#### AVAILABLE DATA ####

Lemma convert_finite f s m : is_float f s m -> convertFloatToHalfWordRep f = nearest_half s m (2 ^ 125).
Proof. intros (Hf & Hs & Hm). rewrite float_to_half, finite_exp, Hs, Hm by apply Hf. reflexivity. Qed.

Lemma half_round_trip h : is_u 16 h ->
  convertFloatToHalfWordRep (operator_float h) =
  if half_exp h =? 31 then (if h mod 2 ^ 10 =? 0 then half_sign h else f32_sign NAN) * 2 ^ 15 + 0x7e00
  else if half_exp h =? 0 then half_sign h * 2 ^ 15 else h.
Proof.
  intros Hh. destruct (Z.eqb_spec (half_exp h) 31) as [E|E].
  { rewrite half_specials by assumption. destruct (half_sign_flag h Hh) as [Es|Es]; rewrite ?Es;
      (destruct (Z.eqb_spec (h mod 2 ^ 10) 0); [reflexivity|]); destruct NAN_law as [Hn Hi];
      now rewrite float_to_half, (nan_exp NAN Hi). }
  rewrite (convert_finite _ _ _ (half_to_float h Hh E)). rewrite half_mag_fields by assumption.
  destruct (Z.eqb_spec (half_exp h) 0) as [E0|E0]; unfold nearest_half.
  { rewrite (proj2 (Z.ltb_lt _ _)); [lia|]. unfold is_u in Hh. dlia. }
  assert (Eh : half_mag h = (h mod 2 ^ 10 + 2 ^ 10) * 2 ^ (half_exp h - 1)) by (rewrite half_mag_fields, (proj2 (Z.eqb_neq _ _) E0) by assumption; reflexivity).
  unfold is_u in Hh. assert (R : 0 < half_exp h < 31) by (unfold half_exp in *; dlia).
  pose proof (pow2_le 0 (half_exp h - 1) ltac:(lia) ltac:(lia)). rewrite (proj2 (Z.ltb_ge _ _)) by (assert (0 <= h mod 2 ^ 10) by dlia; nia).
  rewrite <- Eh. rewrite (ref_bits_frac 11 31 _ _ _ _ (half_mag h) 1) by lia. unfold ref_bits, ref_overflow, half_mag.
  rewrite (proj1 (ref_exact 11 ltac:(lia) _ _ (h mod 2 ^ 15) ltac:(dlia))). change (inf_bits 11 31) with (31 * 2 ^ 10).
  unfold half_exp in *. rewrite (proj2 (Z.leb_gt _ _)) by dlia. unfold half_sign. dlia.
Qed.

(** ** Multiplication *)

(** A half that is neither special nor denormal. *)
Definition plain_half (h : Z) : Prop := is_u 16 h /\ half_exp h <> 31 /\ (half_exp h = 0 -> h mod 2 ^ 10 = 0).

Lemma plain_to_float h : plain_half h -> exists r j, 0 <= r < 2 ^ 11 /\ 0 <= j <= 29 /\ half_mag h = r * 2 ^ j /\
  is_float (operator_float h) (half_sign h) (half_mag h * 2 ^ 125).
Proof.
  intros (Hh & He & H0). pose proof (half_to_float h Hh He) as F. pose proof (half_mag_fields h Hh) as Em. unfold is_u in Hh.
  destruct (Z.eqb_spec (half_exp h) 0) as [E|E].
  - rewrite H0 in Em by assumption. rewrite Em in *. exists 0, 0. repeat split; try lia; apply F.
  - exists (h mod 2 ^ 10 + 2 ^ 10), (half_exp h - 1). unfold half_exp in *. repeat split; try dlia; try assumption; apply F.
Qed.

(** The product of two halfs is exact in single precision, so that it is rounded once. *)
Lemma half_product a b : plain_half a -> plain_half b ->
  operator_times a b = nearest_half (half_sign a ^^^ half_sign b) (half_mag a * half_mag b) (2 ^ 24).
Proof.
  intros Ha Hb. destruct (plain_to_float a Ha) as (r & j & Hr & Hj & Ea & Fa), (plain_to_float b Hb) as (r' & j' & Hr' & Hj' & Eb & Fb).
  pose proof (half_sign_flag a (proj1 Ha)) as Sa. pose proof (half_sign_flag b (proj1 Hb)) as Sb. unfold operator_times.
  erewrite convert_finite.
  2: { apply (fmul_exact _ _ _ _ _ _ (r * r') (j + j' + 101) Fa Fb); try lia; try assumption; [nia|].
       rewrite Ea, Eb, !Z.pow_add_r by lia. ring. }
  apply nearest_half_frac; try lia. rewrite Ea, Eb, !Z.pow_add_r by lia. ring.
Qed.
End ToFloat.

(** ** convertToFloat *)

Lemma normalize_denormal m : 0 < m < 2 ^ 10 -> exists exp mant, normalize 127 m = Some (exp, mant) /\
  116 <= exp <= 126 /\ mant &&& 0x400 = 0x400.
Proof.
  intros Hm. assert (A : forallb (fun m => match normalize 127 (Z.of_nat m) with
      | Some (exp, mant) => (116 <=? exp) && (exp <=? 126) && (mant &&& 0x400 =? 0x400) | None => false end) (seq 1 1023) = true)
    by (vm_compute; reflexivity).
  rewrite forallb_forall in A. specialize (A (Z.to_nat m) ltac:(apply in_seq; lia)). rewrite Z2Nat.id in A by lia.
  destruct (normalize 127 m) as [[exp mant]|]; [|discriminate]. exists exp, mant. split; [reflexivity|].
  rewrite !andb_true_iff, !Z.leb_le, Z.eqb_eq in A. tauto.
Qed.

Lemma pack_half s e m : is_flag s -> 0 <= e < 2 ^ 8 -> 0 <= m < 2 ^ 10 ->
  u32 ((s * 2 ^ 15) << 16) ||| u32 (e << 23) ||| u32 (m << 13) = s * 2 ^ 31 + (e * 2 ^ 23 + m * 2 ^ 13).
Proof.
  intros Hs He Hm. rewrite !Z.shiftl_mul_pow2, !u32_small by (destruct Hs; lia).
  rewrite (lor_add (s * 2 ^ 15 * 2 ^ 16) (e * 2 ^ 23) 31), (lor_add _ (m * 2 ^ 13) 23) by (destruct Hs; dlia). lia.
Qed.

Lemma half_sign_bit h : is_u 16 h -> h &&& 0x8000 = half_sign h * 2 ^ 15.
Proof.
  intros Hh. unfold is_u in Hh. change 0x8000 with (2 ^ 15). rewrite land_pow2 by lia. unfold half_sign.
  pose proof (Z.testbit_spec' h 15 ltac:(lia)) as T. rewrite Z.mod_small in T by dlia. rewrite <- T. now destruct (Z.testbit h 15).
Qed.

####
#### AVAILABLE DATA ####

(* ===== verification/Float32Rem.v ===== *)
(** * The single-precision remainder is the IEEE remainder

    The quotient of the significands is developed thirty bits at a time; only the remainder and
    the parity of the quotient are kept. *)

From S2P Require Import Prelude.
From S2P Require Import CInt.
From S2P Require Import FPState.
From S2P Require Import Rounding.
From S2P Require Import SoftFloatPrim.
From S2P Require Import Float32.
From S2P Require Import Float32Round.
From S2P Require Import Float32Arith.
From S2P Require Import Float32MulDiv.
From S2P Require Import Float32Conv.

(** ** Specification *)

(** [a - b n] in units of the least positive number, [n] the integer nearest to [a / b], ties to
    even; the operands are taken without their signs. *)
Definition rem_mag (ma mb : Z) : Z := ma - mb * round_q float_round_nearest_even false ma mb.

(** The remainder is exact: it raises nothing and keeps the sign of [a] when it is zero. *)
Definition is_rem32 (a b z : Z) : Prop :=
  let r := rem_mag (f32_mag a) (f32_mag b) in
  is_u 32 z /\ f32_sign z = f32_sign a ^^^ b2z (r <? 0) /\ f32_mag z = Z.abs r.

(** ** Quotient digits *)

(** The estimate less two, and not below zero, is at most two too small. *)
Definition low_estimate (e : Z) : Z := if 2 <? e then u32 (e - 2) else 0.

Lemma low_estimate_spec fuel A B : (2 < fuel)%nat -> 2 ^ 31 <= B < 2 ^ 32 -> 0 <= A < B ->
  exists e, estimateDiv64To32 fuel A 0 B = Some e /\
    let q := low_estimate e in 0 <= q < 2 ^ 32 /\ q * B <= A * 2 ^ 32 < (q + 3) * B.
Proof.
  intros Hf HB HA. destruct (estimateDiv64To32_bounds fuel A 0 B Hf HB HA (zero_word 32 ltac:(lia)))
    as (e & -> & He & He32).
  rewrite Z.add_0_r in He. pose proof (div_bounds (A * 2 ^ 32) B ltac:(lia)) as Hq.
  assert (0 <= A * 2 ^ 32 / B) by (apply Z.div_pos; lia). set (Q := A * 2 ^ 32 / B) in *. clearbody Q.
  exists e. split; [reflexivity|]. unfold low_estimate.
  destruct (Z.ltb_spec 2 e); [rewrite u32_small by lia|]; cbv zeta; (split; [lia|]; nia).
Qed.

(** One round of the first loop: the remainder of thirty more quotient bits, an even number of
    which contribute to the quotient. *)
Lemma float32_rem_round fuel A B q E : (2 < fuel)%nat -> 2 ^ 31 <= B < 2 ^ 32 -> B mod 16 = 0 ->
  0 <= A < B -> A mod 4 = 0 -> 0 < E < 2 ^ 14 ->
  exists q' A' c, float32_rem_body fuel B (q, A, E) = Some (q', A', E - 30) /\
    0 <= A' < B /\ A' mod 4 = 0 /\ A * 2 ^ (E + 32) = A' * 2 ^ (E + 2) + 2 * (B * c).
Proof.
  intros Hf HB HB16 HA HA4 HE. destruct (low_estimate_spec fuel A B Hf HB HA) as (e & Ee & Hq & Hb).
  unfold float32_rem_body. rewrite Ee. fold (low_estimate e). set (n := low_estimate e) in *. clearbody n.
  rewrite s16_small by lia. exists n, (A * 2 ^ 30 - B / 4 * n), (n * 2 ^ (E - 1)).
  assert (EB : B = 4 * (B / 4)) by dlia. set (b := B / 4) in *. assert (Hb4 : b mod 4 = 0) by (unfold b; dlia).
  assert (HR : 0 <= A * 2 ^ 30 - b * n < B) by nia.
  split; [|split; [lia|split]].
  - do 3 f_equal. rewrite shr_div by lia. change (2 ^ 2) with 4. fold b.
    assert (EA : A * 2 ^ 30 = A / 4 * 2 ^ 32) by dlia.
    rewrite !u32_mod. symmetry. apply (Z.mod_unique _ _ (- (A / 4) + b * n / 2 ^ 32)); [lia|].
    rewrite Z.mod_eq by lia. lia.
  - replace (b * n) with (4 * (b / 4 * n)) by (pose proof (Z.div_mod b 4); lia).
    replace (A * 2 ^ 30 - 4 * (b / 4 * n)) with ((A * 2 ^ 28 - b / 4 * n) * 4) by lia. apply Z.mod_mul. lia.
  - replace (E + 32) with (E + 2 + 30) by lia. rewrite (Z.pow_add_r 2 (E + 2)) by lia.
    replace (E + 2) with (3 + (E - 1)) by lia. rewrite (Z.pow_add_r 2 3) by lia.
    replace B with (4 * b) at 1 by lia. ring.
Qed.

####

Above are some lines. Repeat exactly, and only, those from the line that has "exists q' A'" through the line that has "split; [|split; [lia|split]].".

  exists q' A' c, float32_rem_body fuel B (q, A, E) = Some (q', A', E - 30) /\
    0 <= A' < B /\ A' mod 4 = 0 /\ A * 2 ^ (E + 32) = A' * 2 ^ (E + 2) + 2 * (B * c).
Proof.
  intros Hf HB HB16 HA HA4 HE. destruct (low_estimate_spec fuel A B Hf HB HA) as (e & Ee & Hq & Hb).
  unfold float32_rem_body. rewrite Ee. fold (low_estimate e). set (n := low_estimate e) in *. clearbody n.
  rewrite s16_small by lia. exists n, (A * 2 ^ 30 - B / 4 * n), (n * 2 ^ (E - 1)).
  assert (EB : B = 4 * (B / 4)) by dlia. set (b := B / 4) in *. assert (Hb4 : b mod 4 = 0) by (unfold b; dlia).
  assert (HR : 0 <= A * 2 ^ 30 - b * n < B) by nia.
  split; [|split; [lia|split]].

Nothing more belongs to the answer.